=== Task directions ===
Scan the entries that follow and work out how many lines contain "last". Give the number and nothing else.

● ● ●

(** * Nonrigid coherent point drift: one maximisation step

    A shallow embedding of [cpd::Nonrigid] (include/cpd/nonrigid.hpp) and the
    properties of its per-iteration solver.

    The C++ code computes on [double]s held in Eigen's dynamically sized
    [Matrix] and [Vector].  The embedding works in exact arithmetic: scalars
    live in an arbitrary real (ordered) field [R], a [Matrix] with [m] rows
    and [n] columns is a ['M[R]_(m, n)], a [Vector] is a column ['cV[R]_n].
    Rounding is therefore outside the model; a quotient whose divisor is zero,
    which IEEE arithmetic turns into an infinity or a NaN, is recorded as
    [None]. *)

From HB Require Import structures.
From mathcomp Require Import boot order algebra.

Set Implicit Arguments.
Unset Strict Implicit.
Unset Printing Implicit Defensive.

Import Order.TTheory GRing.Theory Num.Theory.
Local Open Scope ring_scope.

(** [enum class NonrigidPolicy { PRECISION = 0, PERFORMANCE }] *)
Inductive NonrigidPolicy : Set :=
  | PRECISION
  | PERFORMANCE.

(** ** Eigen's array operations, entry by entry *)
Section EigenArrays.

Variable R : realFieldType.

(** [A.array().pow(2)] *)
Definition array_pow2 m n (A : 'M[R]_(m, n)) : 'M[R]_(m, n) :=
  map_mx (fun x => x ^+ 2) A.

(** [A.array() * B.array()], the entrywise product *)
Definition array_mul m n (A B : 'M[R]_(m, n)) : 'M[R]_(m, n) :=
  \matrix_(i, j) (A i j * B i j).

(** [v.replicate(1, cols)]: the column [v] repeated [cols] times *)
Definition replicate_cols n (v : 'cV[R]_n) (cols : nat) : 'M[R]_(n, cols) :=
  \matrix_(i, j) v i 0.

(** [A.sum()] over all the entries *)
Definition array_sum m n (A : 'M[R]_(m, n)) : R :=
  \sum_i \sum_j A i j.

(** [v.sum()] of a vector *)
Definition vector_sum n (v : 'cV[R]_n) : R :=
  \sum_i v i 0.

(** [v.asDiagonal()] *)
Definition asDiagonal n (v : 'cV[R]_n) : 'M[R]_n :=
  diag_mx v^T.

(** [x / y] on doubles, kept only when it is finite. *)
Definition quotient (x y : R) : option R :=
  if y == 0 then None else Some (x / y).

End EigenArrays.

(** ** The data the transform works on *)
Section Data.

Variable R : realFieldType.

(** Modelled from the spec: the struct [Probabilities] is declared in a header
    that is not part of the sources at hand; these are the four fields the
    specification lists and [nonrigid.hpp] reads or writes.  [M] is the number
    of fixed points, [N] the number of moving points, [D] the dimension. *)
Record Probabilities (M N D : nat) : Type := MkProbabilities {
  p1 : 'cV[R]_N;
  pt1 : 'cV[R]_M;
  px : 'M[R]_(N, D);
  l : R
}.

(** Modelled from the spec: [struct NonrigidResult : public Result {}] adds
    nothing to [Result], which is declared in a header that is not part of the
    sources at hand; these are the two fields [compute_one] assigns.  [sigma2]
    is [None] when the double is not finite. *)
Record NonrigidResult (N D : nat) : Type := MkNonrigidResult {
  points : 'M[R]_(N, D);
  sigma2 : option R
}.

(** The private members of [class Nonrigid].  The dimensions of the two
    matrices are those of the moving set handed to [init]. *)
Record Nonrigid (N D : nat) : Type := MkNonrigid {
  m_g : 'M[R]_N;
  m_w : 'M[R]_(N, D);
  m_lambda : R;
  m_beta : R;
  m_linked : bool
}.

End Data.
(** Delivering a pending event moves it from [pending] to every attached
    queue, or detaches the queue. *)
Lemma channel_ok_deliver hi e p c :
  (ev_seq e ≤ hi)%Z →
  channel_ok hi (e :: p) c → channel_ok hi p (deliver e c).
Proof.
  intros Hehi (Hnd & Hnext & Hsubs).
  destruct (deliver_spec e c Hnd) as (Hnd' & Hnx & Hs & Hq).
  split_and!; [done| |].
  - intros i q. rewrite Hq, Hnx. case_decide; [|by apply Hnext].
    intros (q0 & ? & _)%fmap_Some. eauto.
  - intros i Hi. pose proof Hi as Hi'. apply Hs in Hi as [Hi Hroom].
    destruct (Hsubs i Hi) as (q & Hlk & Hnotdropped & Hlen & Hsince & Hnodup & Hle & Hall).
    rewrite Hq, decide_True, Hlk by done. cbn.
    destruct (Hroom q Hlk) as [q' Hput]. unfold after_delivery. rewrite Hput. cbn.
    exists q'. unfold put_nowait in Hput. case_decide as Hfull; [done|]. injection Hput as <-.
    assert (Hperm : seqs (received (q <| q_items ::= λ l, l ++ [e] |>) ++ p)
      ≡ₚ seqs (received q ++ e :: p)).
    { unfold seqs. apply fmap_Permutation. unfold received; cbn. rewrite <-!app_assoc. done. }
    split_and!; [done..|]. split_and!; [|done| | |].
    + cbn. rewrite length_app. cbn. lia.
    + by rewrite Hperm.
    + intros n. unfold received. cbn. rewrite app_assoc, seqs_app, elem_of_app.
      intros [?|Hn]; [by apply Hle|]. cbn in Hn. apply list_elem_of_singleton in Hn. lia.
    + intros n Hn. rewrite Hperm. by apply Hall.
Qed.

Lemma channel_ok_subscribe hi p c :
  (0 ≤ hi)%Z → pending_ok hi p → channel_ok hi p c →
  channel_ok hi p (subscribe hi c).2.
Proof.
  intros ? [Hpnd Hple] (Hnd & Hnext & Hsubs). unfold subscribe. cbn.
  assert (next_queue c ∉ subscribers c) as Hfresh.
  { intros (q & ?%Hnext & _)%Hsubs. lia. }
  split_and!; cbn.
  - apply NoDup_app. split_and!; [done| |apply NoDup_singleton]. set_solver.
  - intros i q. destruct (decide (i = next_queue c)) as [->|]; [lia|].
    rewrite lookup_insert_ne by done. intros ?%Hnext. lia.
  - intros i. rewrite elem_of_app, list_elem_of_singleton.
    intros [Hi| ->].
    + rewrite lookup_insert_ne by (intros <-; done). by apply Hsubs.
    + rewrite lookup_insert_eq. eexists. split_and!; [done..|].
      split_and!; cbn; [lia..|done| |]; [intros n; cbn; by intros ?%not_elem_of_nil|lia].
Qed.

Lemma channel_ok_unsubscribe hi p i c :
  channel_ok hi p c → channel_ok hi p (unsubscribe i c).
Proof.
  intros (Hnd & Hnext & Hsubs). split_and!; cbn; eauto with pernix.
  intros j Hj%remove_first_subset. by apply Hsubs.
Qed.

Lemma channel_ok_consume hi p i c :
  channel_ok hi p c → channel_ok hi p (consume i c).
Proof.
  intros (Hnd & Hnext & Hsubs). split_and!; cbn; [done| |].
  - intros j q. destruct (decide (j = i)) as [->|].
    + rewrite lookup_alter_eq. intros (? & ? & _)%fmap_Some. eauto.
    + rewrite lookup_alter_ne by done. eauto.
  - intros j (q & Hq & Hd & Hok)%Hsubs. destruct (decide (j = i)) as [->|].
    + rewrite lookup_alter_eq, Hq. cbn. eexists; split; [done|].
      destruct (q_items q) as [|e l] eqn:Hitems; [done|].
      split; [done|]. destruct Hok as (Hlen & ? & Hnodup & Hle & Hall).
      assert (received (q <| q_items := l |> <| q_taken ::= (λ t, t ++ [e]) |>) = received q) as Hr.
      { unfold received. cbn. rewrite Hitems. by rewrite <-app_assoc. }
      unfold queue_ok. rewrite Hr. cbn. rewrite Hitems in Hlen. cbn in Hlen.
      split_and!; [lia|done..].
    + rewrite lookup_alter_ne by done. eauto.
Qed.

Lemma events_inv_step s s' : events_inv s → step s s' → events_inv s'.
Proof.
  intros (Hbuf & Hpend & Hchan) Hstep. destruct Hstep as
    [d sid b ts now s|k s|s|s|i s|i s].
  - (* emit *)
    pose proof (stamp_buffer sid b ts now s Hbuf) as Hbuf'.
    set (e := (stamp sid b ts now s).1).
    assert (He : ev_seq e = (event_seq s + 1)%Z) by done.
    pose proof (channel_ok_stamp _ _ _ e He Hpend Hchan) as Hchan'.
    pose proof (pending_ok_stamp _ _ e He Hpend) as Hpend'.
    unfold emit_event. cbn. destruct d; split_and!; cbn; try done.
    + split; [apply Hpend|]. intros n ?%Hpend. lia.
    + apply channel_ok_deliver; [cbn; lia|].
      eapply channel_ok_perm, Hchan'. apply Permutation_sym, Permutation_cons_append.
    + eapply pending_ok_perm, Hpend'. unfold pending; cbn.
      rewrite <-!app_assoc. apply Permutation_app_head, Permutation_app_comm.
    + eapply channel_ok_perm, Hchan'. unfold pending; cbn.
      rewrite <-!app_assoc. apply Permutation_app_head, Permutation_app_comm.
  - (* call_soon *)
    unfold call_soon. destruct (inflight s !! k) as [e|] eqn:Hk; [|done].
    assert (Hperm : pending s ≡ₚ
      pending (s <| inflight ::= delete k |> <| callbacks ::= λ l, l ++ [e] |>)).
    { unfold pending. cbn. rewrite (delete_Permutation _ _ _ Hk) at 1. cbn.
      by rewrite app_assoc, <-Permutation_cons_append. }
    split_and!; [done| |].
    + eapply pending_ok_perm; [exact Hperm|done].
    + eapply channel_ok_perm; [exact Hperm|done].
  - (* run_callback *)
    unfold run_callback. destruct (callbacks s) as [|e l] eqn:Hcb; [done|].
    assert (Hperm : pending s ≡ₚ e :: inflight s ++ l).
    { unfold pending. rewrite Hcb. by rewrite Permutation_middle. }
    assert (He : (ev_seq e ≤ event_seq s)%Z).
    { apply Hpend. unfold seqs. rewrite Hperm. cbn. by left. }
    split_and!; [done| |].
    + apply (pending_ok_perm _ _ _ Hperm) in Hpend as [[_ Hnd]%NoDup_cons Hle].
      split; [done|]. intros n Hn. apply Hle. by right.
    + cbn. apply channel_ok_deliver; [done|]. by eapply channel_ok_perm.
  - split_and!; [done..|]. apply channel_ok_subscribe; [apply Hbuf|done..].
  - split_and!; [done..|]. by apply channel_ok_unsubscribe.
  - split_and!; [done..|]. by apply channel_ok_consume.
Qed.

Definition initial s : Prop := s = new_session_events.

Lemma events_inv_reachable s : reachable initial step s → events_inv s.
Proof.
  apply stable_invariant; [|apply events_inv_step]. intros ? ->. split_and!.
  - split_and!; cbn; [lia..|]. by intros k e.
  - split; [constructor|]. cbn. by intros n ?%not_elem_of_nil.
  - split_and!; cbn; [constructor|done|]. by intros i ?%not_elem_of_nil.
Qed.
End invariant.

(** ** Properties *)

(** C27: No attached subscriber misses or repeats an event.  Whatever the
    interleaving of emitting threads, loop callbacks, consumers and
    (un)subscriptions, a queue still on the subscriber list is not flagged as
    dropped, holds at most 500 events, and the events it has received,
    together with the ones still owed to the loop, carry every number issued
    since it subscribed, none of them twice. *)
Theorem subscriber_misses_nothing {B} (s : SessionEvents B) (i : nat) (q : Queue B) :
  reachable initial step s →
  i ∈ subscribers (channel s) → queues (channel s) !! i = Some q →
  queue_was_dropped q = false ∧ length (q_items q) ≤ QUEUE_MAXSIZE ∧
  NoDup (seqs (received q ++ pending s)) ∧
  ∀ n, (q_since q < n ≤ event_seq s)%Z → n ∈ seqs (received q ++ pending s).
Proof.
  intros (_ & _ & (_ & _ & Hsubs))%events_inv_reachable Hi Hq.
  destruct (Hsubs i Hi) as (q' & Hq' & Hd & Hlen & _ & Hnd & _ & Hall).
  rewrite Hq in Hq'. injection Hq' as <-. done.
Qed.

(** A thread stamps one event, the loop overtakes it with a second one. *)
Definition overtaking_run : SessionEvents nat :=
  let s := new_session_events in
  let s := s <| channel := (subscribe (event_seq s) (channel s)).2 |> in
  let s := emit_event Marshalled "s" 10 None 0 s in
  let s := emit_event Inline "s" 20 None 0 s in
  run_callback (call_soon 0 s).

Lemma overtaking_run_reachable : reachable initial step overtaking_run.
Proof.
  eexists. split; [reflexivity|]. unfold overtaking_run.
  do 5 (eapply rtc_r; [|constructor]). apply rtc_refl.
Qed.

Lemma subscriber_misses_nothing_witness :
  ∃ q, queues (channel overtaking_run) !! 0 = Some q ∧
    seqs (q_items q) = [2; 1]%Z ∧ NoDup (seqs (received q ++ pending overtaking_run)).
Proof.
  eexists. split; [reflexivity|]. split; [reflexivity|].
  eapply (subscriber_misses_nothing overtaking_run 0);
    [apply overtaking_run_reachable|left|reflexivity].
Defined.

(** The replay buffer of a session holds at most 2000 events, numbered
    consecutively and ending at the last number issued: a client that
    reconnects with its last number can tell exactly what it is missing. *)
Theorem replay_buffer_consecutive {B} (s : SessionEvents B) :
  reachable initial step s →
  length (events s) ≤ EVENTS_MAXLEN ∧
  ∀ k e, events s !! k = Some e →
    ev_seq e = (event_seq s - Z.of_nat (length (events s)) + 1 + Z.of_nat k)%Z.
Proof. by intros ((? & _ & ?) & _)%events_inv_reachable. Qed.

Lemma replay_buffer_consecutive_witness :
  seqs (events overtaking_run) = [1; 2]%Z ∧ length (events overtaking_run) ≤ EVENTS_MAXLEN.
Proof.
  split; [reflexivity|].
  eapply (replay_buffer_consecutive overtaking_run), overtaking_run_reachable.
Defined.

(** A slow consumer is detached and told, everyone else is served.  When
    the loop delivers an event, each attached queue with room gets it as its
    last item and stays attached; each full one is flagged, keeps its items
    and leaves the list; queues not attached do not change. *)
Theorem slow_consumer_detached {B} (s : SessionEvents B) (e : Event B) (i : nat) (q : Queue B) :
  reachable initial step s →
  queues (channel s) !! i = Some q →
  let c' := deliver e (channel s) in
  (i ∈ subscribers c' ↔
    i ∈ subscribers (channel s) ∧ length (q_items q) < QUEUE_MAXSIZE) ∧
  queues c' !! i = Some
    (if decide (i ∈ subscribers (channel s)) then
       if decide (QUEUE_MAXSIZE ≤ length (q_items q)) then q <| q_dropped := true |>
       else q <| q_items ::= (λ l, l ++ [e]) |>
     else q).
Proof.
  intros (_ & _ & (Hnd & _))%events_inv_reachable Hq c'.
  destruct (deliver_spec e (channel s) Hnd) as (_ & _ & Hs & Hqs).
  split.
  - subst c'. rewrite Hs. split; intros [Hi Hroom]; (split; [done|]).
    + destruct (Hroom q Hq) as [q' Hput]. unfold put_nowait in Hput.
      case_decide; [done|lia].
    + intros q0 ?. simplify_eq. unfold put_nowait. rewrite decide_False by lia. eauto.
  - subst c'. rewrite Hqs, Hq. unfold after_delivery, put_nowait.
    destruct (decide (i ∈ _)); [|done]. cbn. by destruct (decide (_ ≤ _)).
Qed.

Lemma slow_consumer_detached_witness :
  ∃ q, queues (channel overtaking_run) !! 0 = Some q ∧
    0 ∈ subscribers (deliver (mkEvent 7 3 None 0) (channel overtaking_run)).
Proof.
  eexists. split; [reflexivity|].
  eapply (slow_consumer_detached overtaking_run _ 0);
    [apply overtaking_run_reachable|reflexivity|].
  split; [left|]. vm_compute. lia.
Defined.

● ● ●

=== Solved problem ===
3